Poole J noted with approval Tor Butler-Cole KC’s submission on behalf of the Guardian at paragraph 25 that:
in a case such as this where NR's circumstances are not fully predictable and where the Trust accepts that new medical evidence at the relevant time may mean that any declaration granted is not in fact followed, the Court should exercise caution before making or continuing any declarations.

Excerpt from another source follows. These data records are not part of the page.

(** * ScreenshotManager: the annotation stack and the screenshot collection

    A shallow embedding of [screenshot-manager.py]:
    - [ScreenshotEditor]: the list of drawn graphics items with its undo and
      redo lists, the pointer handlers that create and reshape items, and
      the [changed] flag;
    - [ScreenshotListItem] and [ScreenshotList]: the list widget holding one
      row per screenshot, kept in order by [sortItems], fed by a folder scan
      and by a plain-text file list;
    - [MainWindow]: the tabs of the open editors with the dict
      [screenshot_tabs], the toolbars that follow the current tab, closing a
      tab, the close event and the middle button on the tab bar;
    - [WatchdogFilesystemHandler], [reload_file_watcher] and the constructor
      of the list.

    Modelling conventions.
    - Scene coordinates (Qt's [qreal]) and modification times (Python
      floats) are integers [Z]: the code only subtracts and compares them.
      A difference in a statement is the difference the code computes; no
      theorem uses that adding a difference back gives the first number,
      which holds for integers and not for rounded numbers.
    - Python objects that are shared and mutated in place (the graphics
      items, referenced both from [items]/[redo_items] and from the scene)
      live in a heap indexed by handles.
    - A Python exception leaves the object in the state reached so far, so
      effectful methods return the exception or the result together with the
      state.
    - The file system, the configuration singleton and the clock are read
      by the code; they are explicit arguments here.
    - Of Qt's tab widget the model has what the window relies on: page 0 is
      the screenshot list, [currentChanged] is emitted when the current
      index changes, and when the current page is removed the page to its
      right, or else the last one, becomes current. The answer the user
      gives in a dialog is an argument.
    - A handler of the file watcher runs to its end before the next call on
      the list; the calls made on the observer are recorded in order. *)

From stdpp Require Import gmap strings list sorting.
From Stdlib Require Import ZArith Lia.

Baroness Hale endorsed such caution in Aintree University Hospitals NHS Foundation Trust v James [2013] UKSC 67. In Portsmouth Hospitals NHS Trust v Wyatt [2005] 1 WLR 3995, the Court of Appeal said:
"117. We would, however, as a matter of practice counsel caution in making declarations involving seriously damaged or gravely ill children which are open-ended. In the same way that this court said in R (Burke) v General Medical Council (Official Solicitor intervening) [2005] 3 WLR 1132 that it is not the function of the court to be used as a general advice centre (see para 21 of this court's judgment), it is, in our view, not the function of the court to oversee the treatment plan for a gravely ill child. That function is for the doctors in consultation with the child's parents. Judges take decisions on the basis of particular factual substrata. The court's function is to make a particular decision on a particular issue.
118. As a general proposition, therefore, we have reservations about judges making open-ended declarations which they may have to revisit if circumstances change."

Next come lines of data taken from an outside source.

(** A region of a reply, with one DNS record, and what it parses to. *)
Definition region_json (name : string) : json :=
  JObj [("region", JStr name); ("proxy_used", JStr "proxy-1");
        ("dns_results", JArr [JObj [("ip", JStr "192.0.2.1"); ("ttl", JNum 300);
                                    ("record_type", JStr "A");
                                    ("query_time", JStr "2024-05-01T12:00:00Z")]]);
        ("response_time", JNum 120); ("success", JBool true)].

Definition region_result (name : string) : RegionResult :=
  mkRegionResult (JStr name) (JStr "proxy-1")
    [mkDNSResult (JStr "2024-05-01T12:00:00Z") (JStr "192.0.2.1") (JNum 300) (JStr "A")]
    [] (JNum 120) (JBool true) (JStr "").

(** The fields of a reply for a.com that was tested from two regions. *)
Definition two_regions : list (string * json) :=
  [("domain", JStr "a.com"); ("tested_at", JStr "2024-05-01T12:00:00Z");
   ("has_geographic_differences", JBool false); ("is_round_robin", JBool false);
   ("confidence", JNum 1);
   ("region_results", JObj [("us-west", region_json "us-west");
                            ("eu-west", region_json "eu-west")])].

(** A client that has just been made, and one whose [on_connected] raises. *)
Definition fresh (turns : list (list Event)) : Client :=
  __init__ None 1700000000000 turns.

Definition with_failing_observer (turns : list (list Event)) : Client :=
  mkClient (self (fresh turns)) false None None false
    (Some (Some (UserError "observer failed"))) None None None [].

(** A connected client whose heartbeat has been started. *)
Definition beating (turns : list (list Event)) : Client :=
  mkClient (session turns) true None (Some Running) false None None None None [].

(** * Properties *)

Arguments _handle_domain_update : simpl never.
Arguments _handle_message : simpl never.
Arguments yield : simpl never.
Arguments wait_for : simpl never.
Arguments ws_send : simpl never.
Arguments try_except : simpl never.
Arguments try_finally : simpl never.
Arguments call : simpl never.
Arguments log : simpl never.
Arguments except_Exception : simpl never.

Ltac run := unfold mbind, M_bind, mret, M_ret, bind, lift, gets, modify, ret, raise; cbn.

Ltac unfold_setters :=
  unfold set_connected, set_message_handlers, set_subscriptions, set_message_counter,
    set_global_update_callback, set_futures, set_ws_open, set_ws_sent, set_receiving,
    set_clock, set_script, set_logged, set_called in *.

Ltac same_world :=
  unfold_setters; cbn; rewrite ?map_app; cbn; rewrite <- ?app_assoc, ?app_nil_r;
  try reflexivity;
  match goal with
  | w : World |- _ => destruct w; cbn; rewrite ?app_nil_r; reflexivity
  end.

(** ** Routing of one inbound message *)

Lemma handle_message_routed w fields mid f :
  Py.field "id" fields = Some (JStr mid) -> mid <> "" ->
  _message_handlers w !! mid = Some f -> futures w !! f = Some Pending ->
  _handle_message (JObj fields) w =
    (set_futures (<[f := Finished (JObj fields)]> (futures w)) w, Returned tt).
Proof.
  intros Hid Hne Hh Hf. unfold _handle_message. run.
  rewrite Hid. cbn. rewrite (proj2 (String.eqb_neq mid "") Hne). cbn.
  unfold done, set_result, done. run.
  repeat (progress (rewrite ?Hh, ?Hf; cbn)). reflexivity.
Qed.

Lemma handle_message_spent w fields mid f :
  Py.field "id" fields = Some (JStr mid) -> mid <> "" ->
  _message_handlers w !! mid = Some f -> futures w !! f <> Some Pending ->
  _handle_message (JObj fields) w = (w, Returned tt).
Proof.
  intros Hid Hne Hh Hf. unfold _handle_message. run.
  rewrite Hid. cbn. rewrite (proj2 (String.eqb_neq mid "") Hne). cbn.
  unfold done, set_result, done. run.
  repeat (progress (rewrite ?Hh; cbn)).
  destruct (futures w !! f) as [[]|]; try reflexivity. congruence.
Qed.

(** ** Dispatch to listeners *)

Section Dispatch.
Variables (domain data : json).

Lemma guarded_call label callback w :
  tame domain data callback ->
  try_except (call callback domain data)
    (except_Exception (fun e => log ERROR label (Some e))) w =
    (set_logged (logged w ++ complaint domain data label callback)
       (set_called (called w ++ [invocation domain data callback]) w), Returned tt).
Proof.
  intros Ht. unfold try_except, call, complaint, except_Exception, log. run.
  destruct (cb_body callback domain data) as [e|] eqn:E; cbn.
  - rewrite (Ht e E). reflexivity.
  - rewrite app_nil_r. destruct w; reflexivity.
Qed.

Lemma guarded_loop label callbacks : forall w,
  Forall (tame domain data) callbacks ->
  for_each callbacks (fun callback =>
    try_except (call callback domain data)
      (except_Exception (fun e => log ERROR label (Some e)))) w =
    (set_logged (logged w ++ flat_map (complaint domain data label) callbacks)
       (set_called (called w ++ map (invocation domain data) callbacks) w), Returned tt).
Proof.
  induction callbacks as [|cb rest IH]; intros w Ht.
  - cbn. rewrite !app_nil_r. destruct w; reflexivity.
  - inversion Ht as [|? ? Hcb Hrest]; subst. cbn [for_each]. run.
    rewrite guarded_call by assumption. rewrite IH by assumption. cbn.
    rewrite <- !app_assoc. reflexivity.
Qed.

(** A callback that raises what [except Exception] does not catch: the call
    is recorded and the exception leaves the handler. *)
Lemma unguarded_call label callback e w :
  wild domain data callback e ->
  try_except (call callback domain data)
    (except_Exception (fun e => log ERROR label (Some e))) w =
    (set_called (called w ++ [invocation domain data callback]) w, Raised e).
Proof.
  intros [Hb He]. unfold try_except, call, except_Exception. run.
  rewrite Hb. cbn. rewrite He. reflexivity.
Qed.

(** The loop over the listeners ends at the first such callback. *)
Lemma unguarded_loop label pre callback post e : forall w,
  Forall (tame domain data) pre -> wild domain data callback e ->
  for_each (pre ++ callback :: post) (fun callback =>
    try_except (call callback domain data)
      (except_Exception (fun e => log ERROR label (Some e)))) w =
    (set_logged (logged w ++ flat_map (complaint domain data label) pre)
       (set_called (called w ++ map (invocation domain data) (pre ++ [callback])) w),
     Raised e).
Proof.
  induction pre as [|cb rest IH]; intros w Ht Hw.
  - cbn [app for_each]. run. rewrite (unguarded_call _ _ e) by assumption. cbn.
    rewrite app_nil_r. destruct w; reflexivity.
  - inversion Ht as [|? ? Hcb Hrest]; subst. cbn [app for_each]. run.
    rewrite guarded_call by assumption. rewrite IH by assumption. cbn.
    rewrite <- !app_assoc. reflexivity.
Qed.
End Dispatch.

Lemma handle_domain_update_spec d data w :
  Forall (tame (JStr d) data) (listeners d w ++ global_listeners w) ->
  _handle_domain_update (JStr d) data w =
    (set_logged (logged w
                   ++ flat_map (complaint (JStr d) data (domain_label (JStr d))) (listeners d w)
                   ++ flat_map (complaint (JStr d) data global_label) (global_listeners w))
       (set_called (called w
                      ++ map (invocation (JStr d) data) (listeners d w ++ global_listeners w)) w),
     Returned tt).
Proof.
  intros Ht. apply Forall_app in Ht as [Hl Hg].
  unfold _handle_domain_update, listeners, global_listeners in *. run.
  destruct (_subscriptions w !! d) as [l|] eqn:E; cbn in *.
  - rewrite E; cbn. rewrite guarded_loop by assumption. cbn.
    destruct (_global_update_callback w) as [[g|]|]; cbn.
    + inversion Hg; subst. rewrite guarded_call by assumption. same_world.
    + same_world.
    + same_world.
  - destruct (_global_update_callback w) as [[g|]|]; cbn.
    + inversion Hg; subst. rewrite guarded_call by assumption. same_world.
    + same_world.
    + same_world.
Qed.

Having reviewed the evidence of NR’s remarkable survival and heard of the significant change in his circumstances – which included both a family life at home and visits to the park – both the declaration permitting the withholding of CPR and the declarations regarding ceilings of treatment were discharged.

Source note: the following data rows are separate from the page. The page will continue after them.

Lemma execute_loop_target (renderer : list event -> bool) (mats : list nat) (w : world) :
  let r := execute_loop renderer mats w in
  step w r.1 /\ exists new, w_trace r.1 = w_trace w ++ new /\
    (mats_ids_ok (w_scene w) ->
       forall x, In x (baked_mats new) -> In x mats /\ has_target_at (w_scene r.1) x).
Proof.
  revert w. induction mats as [|m rest IH]; intros w; cbv zeta; cbn [execute_loop].
  - split; [apply step_refl|]. exists []. rewrite app_nil_r. split; [done|]. intros _ x [].
  - destruct (bake_material_target renderer m w) as [S1 (new1 & T1 & M1)].
    destruct (bake_material renderer m w) as [w1 ok]. simpl in S1, T1, M1.
    destruct (IH w1) as [S2 (new2 & T2 & M2)].
    destruct (execute_loop renderer rest w1) as [w2 n]. simpl in S2, T2, M2 |- *.
    split; [apply (step_trans _ w1); done|]. exists (new1 ++ new2).
    split; [rewrite T2, T1, app_assoc; done|].
    intros Hok x Hx. rewrite baked_mats_app in Hx. apply in_app_iff in Hx as [Hx|Hx].
    + destruct (M1 Hok x Hx) as [-> Hb]. split; [left; done|].
      apply (proj2 (proj2 S2 (proj1 (proj2 S1 Hok)))). done.
    + destruct (M2 (proj1 (proj2 S1 Hok)) x Hx) as [Hin Hb]. split; [right; done|done].
Qed.

Lemma mats_ok_set_mat (sc : scene) (m : nat) (mt : material) :
  mats_ids_ok sc -> ids_ok (m_graph mt) -> mats_ids_ok (set_mat m mt sc).
Proof.
  intros Hok Hg m' x Hx. apply mat_at_set_mat_cases in Hx as [[_ ->]|[_ Hx]]; [done|].
  apply (Hok _ _ Hx).
Qed.

Lemma mats_ok_rename (sc : scene) (m : nat) (s : string) :
  mats_ids_ok sc -> mats_ids_ok (rename_mat m s sc).
Proof.
  intros Hok. unfold rename_mat. destruct (mat_at sc m) as [mt|] eqn:E; [|done].
  apply mats_ok_set_mat; [done|]. apply (Hok _ _ E).
Qed.

Lemma mat_at_set_slot (sc : scene) (i j k m : nat) :
  mat_at (set_slot i j k sc) m = mat_at sc m.
Proof. unfold set_slot. destruct (sc_objects sc !! i); done. Qed.

Lemma mats_ok_pass2_other (m : nat) (h : uv_hash) (sc : scene) (u : usage) :
  mats_ids_ok sc -> mats_ids_ok (pass2_other m h sc u).
Proof.
  intros Hok. unfold pass2_other.
  destruct (sc_objects sc !! u.1) as [o|]; [|done].
  destruct (o_slots o !! u.2) as [[cur|]|]; [|done|done].
  destruct (get_uv_hash o cur) as [ch|]; [|done].
  destruct (bool_decide (ch <> h) && negb (is_sentinel ch)); [|done].
  destruct (mat_at sc m) as [mt|] eqn:E; [|done].
  intros m' x Hx. rewrite mat_at_set_slot in Hx. unfold mat_at in Hx. simpl in Hx.
  rewrite lookup_app in Hx.
  destruct (sc_mats sc !! m') as [y|] eqn:Ey.
  - destruct y as [y|]; [|discriminate]. injection Hx as <-. apply (Hok m'). unfold mat_at. rewrite Ey. done.
  - destruct ([Some _] !! (m' - length (sc_mats sc))) as [[z|]|] eqn:Ez; try discriminate.
    apply list_lookup_singleton_Some in Ez as [_ Ez]. injection Ez as <-. injection Hx as <-.
    simpl. apply (Hok _ _ E).
Qed.

Lemma mats_ok_pass2_group (sc : scene) (e : (nat * uv_hash) * list usage) :
  mats_ids_ok sc -> mats_ids_ok (pass2_group sc e).
Proof.
  intros Hok. destruct e as [[m h] us]. unfold pass2_group.
  destruct (Nat.ltb 1 (length us) && negb (is_sentinel h)); [|done].
  destruct us as [|[i0 j0] rest]; [done|].
  assert (H1 : mats_ids_ok (rename_mat m (String.append (mat_name sc m)
                 (String.append "_MASTER_" (match sc_objects sc !! i0 with
                                             | Some o => o_name o | None => "" end))) sc))
    by (apply mats_ok_rename; done).
  revert H1. generalize (rename_mat m (String.append (mat_name sc m)
                 (String.append "_MASTER_" (match sc_objects sc !! i0 with
                                             | Some o => o_name o | None => "" end))) sc).
  induction rest as [|u rest IH]; intros sc1 H1; simpl; [done|].
  apply IH. apply mats_ok_pass2_other. done.
Qed.

Lemma mats_ok_duplicate_shared_materials (sc : scene) :
  mats_ids_ok sc -> mats_ids_ok (duplicate_shared_materials sc).
Proof.
  unfold duplicate_shared_materials. generalize (pass1 0 (sc_objects sc) []).
  intros um. revert sc. induction um as [|e um IH]; intros sc Hok; simpl; [done|].
  apply IH. apply mats_ok_pass2_group. done.
Qed.

Lemma nodup_nat_in (x : nat) (l : list nat) : In x (nodup_nat l) -> In x l.
Proof.
  induction l as [|a l IH]; simpl; [done|]. intros [->|Hx]; [left; done|].
  apply filter_In in Hx as [Hx _]. right. apply IH. done.
Qed.

(** A material returned by [get_all_materials] has a user. *)
Lemma get_all_materials_users (sc : scene) (x : nat) :
  In x (get_all_materials sc) -> has_users sc x = true.
Proof.
  unfold get_all_materials, has_users. intros Hx. apply nodup_nat_in in Hx.
  apply in_concat in Hx as (l & Hl & Hx). apply in_map_iff in Hl as (o & <- & Ho).
  apply existsb_exists. exists o. split; [done|].
  destruct (o_is_mesh o); [|destruct Hx].
  apply list_elem_of_In, list_elem_of_omap in Hx as (s & Hs & Es).
  apply existsb_exists. exists s. split; [apply list_elem_of_In; done|].
  apply bool_decide_eq_true. destruct s; [|discriminate]. injection Es as ->. done.
Qed.

Lemma mat_at_cleanup (sc : scene) (x : nat) :
  has_users sc x = true -> mat_at (cleanup_unused_materials sc) x = mat_at sc x.
Proof.
  intros Hu. unfold mat_at, cleanup_unused_materials. simpl.
  rewrite list_lookup_imap. destruct (sc_mats sc !! x) as [[mt|]|]; simpl; [rewrite Hu|..]; done.
Qed.

(** C10: [restore_material_links] keeps every node that is neither an
    Emission nor a Value node. And when [execute] completes, every material
    the run baked still has the Image Texture node named 'Bake_Target' that
    [setup_bake_node] added, provided the node ids of the scene's node
    trees are distinct and below the tree's next id, as Blender's nodes
    are distinct objects. *)
Theorem execute_keeps_bake_target (renderer : list event -> bool) (filepath : string)
    (sc : scene) (w : world) (rep : nat * nat) :
  mats_ids_ok sc ->
  execute renderer filepath sc = (w, Some rep) ->
  (forall g L n, ids_ok g -> In n (g_nodes g) -> is_temp_kind (n_type n) = false ->
     In n (g_nodes (restore_material_links g L))) /\
  (forall m, In m (baked_mats (w_trace w)) ->
     exists mt, mat_at (w_scene w) m = Some mt /\
       exists n, In n (g_nodes (m_graph mt)) /\ n_type n = TEX_IMAGE /\
                 n_name n = "Bake_Target"%string).
Proof.
  intros Hok Hex. split.
  - intros g L n Hg Hn Hk. apply (proj2 (restore_keeps g L Hg)); done.
  - unfold execute in Hex.
    destruct (String.eqb filepath "") eqn:Ef; [discriminate|].
    destruct (get_all_materials (duplicate_shared_materials sc)) as [|m0 ms] eqn:Em;
      [discriminate|].
    set (w0 := mkWorld (duplicate_shared_materials sc) None []).
    change (mkWorld (duplicate_shared_materials sc) None []) with w0 in Hex.
    destruct (execute_loop_target renderer (m0 :: ms) w0) as [[O S] (new & T & M)].
    destruct (execute_loop renderer (m0 :: ms) w0) as [w1 n]. simpl in O, S, T, M.
    cbv iota beta in Hex. injection Hex as <- _. simpl. intros m Hm. rewrite T in Hm. simpl in Hm.
    assert (Hok0 : mats_ids_ok (w_scene w0)) by (apply mats_ok_duplicate_shared_materials; done).
    destruct (M Hok0 m Hm) as [Hin (mt & Emt & Hb)].
    assert (Hu : has_users (w_scene w1) m = true).
    { unfold has_users. rewrite O. fold (has_users (duplicate_shared_materials sc) m).
      apply get_all_materials_users. rewrite Em. done. }
    exists mt. rewrite mat_at_cleanup by done. split; done.
Qed.

Lemma default_graph_ids_ok : ids_ok default_graph.
Proof.
  split.
  - intros n Hn. simpl in Hn. destruct Hn as [<-|[<-|[]]]; simpl; lia.
  - intros n1 n2 H1 H2 E. simpl in H1, H2.
    destruct H1 as [<-|[<-|[]]], H2 as [<-|[<-|[]]]; simpl in E; congruence.
Qed.

Lemma scene_AB_ids_ok (uvs : list (Q * Q)) : mats_ids_ok (scene_AB uvs).
Proof.
  intros m mt H. unfold mat_at in H. destruct m as [|m]; simpl in H.
  - injection H as <-. exact default_graph_ids_ok.
  - discriminate.
Qed.

Lemma execute_keeps_bake_target_witness :
  (forall g L n, ids_ok g -> In n (g_nodes g) -> is_temp_kind (n_type n) = false ->
     In n (g_nodes (restore_material_links g L))) /\
  (forall m, In m (baked_mats (w_trace (fst (execute (fun _ => true) "/x.blend" (scene_AB tri_uvs_A))))) ->
     exists mt, mat_at (w_scene (fst (execute (fun _ => true) "/x.blend" (scene_AB tri_uvs_A)))) m = Some mt /\
       exists n, In n (g_nodes (m_graph mt)) /\ n_type n = TEX_IMAGE /\
                 n_name n = "Bake_Target"%string).
Proof.
  apply (execute_keeps_bake_target (fun _ => true) "/x.blend" (scene_AB tri_uvs_A)
           (fst (execute (fun _ => true) "/x.blend" (scene_AB tri_uvs_A))) (1, 1)).
  - apply scene_AB_ids_ok.
  - vm_compute. reflexivity.
Defined.

(* ------------------------------------------------------------------ *)
(** ** Further properties of the pipeline *)


Lemma nodup_nat_NoDup (l : list nat) : NoDup (nodup_nat l).
Proof.
  induction l as [|x r IH]; simpl; constructor.
  - rewrite list_elem_of_In, filter_In. intros [_ H]. rewrite Nat.eqb_refl in H. done.
  - apply NoDup_ListNoDup, List.NoDup_filter, NoDup_ListNoDup. done.
Qed.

Poole J’s conclusion at paragraph 35 is likely to be cited with great frequency by family members opposing withdrawal of treatment going forward:
This case does not establish that the Court cannot rely on medical evidence as to the prognosis for a critically ill patient. It does show that medicine is a science of uncertainty. The Court has to deal with medical predictions and probabilities and such evidence is very valuable. A prediction should not be disregarded simply because it may prove to be wrong. However, confident predictions are sometimes confounded and the Court must be vigilant and humble in the face of apparent certainty.
Comment
We would expect – indeed, hope, given the profound distress experienced by NR’s family – that the facts of this case would remain rather extraordinary. It remains, however, a useful reminder of the importance for decision-makers in re-examining and revisiting decisions in the context of a changing evidential background. The old adage, “when the facts change, I change my mind” applies: decisions made in the best interests of a child – or P – are not necessarily set in stone. This case reiterates the importance for decision-makers of keeping an open mind in an area of medicine and law which is always evolving.